La valutazione di cento-centocinquanta milioni che la testata specializzata Avionews faceva del marchio, che va all'asta, è fin troppo generosa. L’Italia è giustamente molto affezionata alla sua compagnia di bandiera. Ma lo è solo lei

Alitalia non compare nella classifica dei primi cento marchi mondiali stilata annualmente da Interbrand. Nell’ultima rilevazione, datata 2020, l’Italia è rappresentata da Gucci, che volendo essere onesti dovremmo definire un marchio francese prodotto in Italia, e poi da Ferrari e Prada. Fine. Non la troverete, mai, in nessuna altra classifica di portata mondiale, tipo LoveBrands che segnala invece l’affezione e la fiducia del pubblico e che vede al primo posto in Italia Giorgio Armani.

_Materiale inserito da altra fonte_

(* ===== verification/Runtime.v ===== *)
(** * Runtime: the broker singletons and their workers
    ([adapters/liberator/runtime.py], [adapters/streaming_pro/runtime.py])

    When each adapter exists, what the cancel path falls back to, what a tripped
    breaker does and which background workers run.  The process's two adapter
    singletons are a record; cancelling tasks and closing clients is not
    modelled. *)

From S2P Require Import Prelude Decimals Contracts StateMachine Events Store StoreInv StoreProps Config Cache Adapters Gates HandleRecovery Router RouterProps PyTime Liberator Reconciler ReconcileCore ReconcileCoreProps ReconcilerProps LiberatorProps StreamingPro SpReconciler SpProps SpWire.
From stdpp Require Import base gmap strings list relations.
From Stdlib Require Import ZArith Lia.
Open Scope Z_scope.

Definition _BROKER_STAGES : list Stage.t := [Stage.PAPER; Stage.MICRO_LIVE; Stage.LIVE].
Definition _RECONCILE_STAGES : list Stage.t := [Stage.MICRO_LIVE; Stage.LIVE].

Definition liberator_enabled (settings : Settings) : bool :=
  memb (s_stage settings) _BROKER_STAGES && negb (s_public_mode settings) &&
  negb (bool_decide (s_liberator_api_key settings = None)).

Definition streaming_pro_enabled (settings : Settings) : bool :=
  memb (s_stage settings) _BROKER_STAGES && negb (s_public_mode settings) &&
  negb (bool_decide (s_streaming_pro_api_key settings = None)).

(** The module-level singletons. *)
Record Runtimes (A B : Type) := {
  rn_liberator : option A;
  rn_reconciler : bool;                 (* is [_reconciler] set? *)
  rn_streaming_pro : option B;
}.
Arguments rn_liberator {A B}.
Arguments rn_reconciler {A B}.
Arguments rn_streaming_pro {A B}.

Definition set_liberator {A B} (a : option A) (rs : Runtimes A B) : Runtimes A B :=
  {| rn_liberator := a; rn_reconciler := rn_reconciler rs; rn_streaming_pro := rn_streaming_pro rs |}.
Definition set_reconciler {A B} (b : bool) (rs : Runtimes A B) : Runtimes A B :=
  {| rn_liberator := rn_liberator rs; rn_reconciler := b; rn_streaming_pro := rn_streaming_pro rs |}.
Definition set_streaming_pro {A B} (a : option B) (rs : Runtimes A B) : Runtimes A B :=
  {| rn_liberator := rn_liberator rs; rn_reconciler := rn_reconciler rs; rn_streaming_pro := a |}.

(** [make] builds the adapter from the settings. *)
Definition create_liberator_runtime {A B} (make : Settings -> A) (settings : Settings)
    (rs : Runtimes A B) : option A * Runtimes A B :=
  match rn_liberator rs with
  | Some a => (Some a, rs)
  | None =>
      if negb (liberator_enabled settings) then (None, rs)
      else (Some (make settings), set_liberator (Some (make settings)) rs)
  end.

Definition create_streaming_pro_runtime {A B} (make : Settings -> B) (settings : Settings)
    (rs : Runtimes A B) : option B * Runtimes A B :=
  match rn_streaming_pro rs with
  | Some a => (Some a, rs)
  | None =>
      if negb (streaming_pro_enabled settings) then (None, rs)
      else (Some (make settings), set_streaming_pro (Some (make settings)) rs)
  end.

Inductive Worker := LiberatorHeartbeat | LiberatorLoop | StreamingProHeartbeat | StreamingProLoop.
#[global] Instance Worker_eq_dec : EqDecision Worker.
Proof. solve_decision. Defined.

Definition start_liberator_workers {A B} (settings : Settings) (rs : Runtimes A B)
    : list Worker * Runtimes A B :=
  match rn_liberator rs with
  | None => ([], rs)
  | Some _ =>
      if memb (s_stage settings) _RECONCILE_STAGES
      then ([LiberatorHeartbeat; LiberatorLoop], set_reconciler true rs)
      else ([LiberatorHeartbeat], rs)
  end.

Definition start_streaming_pro_workers {A B} (settings : Settings) (rs : Runtimes A B)
    : list Worker * Runtimes A B :=
  match rn_streaming_pro rs with
  | None => ([], rs)
  | Some _ =>
      if memb (s_stage settings) _RECONCILE_STAGES
      then ([StreamingProHeartbeat; StreamingProLoop], rs)
      else ([StreamingProHeartbeat], rs)
  end.

Definition close_liberator_runtime {A B} (rs : Runtimes A B) : Runtimes A B :=
  set_liberator None (set_reconciler false rs).
Definition close_streaming_pro_runtime {A B} (rs : Runtimes A B) : Runtimes A B :=
  set_streaming_pro None rs.

Definition get_liberator_handle_resolver {A B X} (resolve_order_now : X) (rs : Runtimes A B)
    : option X :=
  if rn_reconciler rs then Some resolve_order_now else None.

Section store_backed.
Context {R V : Type} `{RedisOps R} `{OrdersSchema}.
Abbreviation M := (M exn (world R V)).

Definition lib_resolve_order_from_store (client_order_id : string) : M (option (string * Market)) :=
  let* row := fetch_order client_order_id in
  ret (match row with
       | None => None
       | Some r => match or_broker_order_id r with
                   | None => None
                   | Some b => Some (b, or_market r)
                   end
       end).

Definition sp_resolve_order_from_store (client_order_id : string) : M (option OrderRef) :=
  let* row := fetch_order client_order_id in
  ret (match row with
       | None => None
       | Some r => match or_broker_order_id r with
                   | None => None
                   | Some b => Some (b, or_market r, or_account r, or_symbol r)
                   end
       end).

(** The router a trip builds: only the tripped broker's adapter, and the default
    SIM adapter. *)
Definition trip_router (rt : OrderRouter R V) (liberator streaming_pro : option (BrokerAdapter R V))
    : OrderRouter R V := {|
  rt_settings := rt_settings rt; rt_redis := rt_redis rt; rt_sim := rt_sim rt;
  rt_liberator := liberator; rt_streaming_pro := streaming_pro;
  rt_last_close := None; rt_handle_resolver := None;
  rt_sleep := rt_sleep rt; rt_uuid4_hex := rt_uuid4_hex rt |}.

Definition liberator_on_trip (rt : OrderRouter R V) (adapter : BrokerAdapter R V) : M unit :=
  mass_cancel (trip_router rt (Some adapter) None) ;;; ret tt.
Definition streaming_pro_on_trip (rt : OrderRouter R V) (adapter : BrokerAdapter R V) : M unit :=
  mass_cancel (trip_router rt None (Some adapter)) ;;; ret tt.
End store_backed.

Questo dovrebbe bastare per quantificare come fin troppo generosa la valutazione pari a cento-centocinquanta milioni che la testata specializzata Avionews faceva qualche giorno fa del marchio Alitalia, cioè dell’asset intangibile che determina l’appetibilità di una società quanto i suoi dati economici, e talvolta anche di più: per esempio, quando nel 2013 LVMH pagò Loro Piana 2 miliardi di euro, pari a 17,5 volte l’ebitda, la cifra venne ritenuta congrua grazie allo straordinario valore di marchio e alla storia di eccellenza imprenditoriale che rappresentava.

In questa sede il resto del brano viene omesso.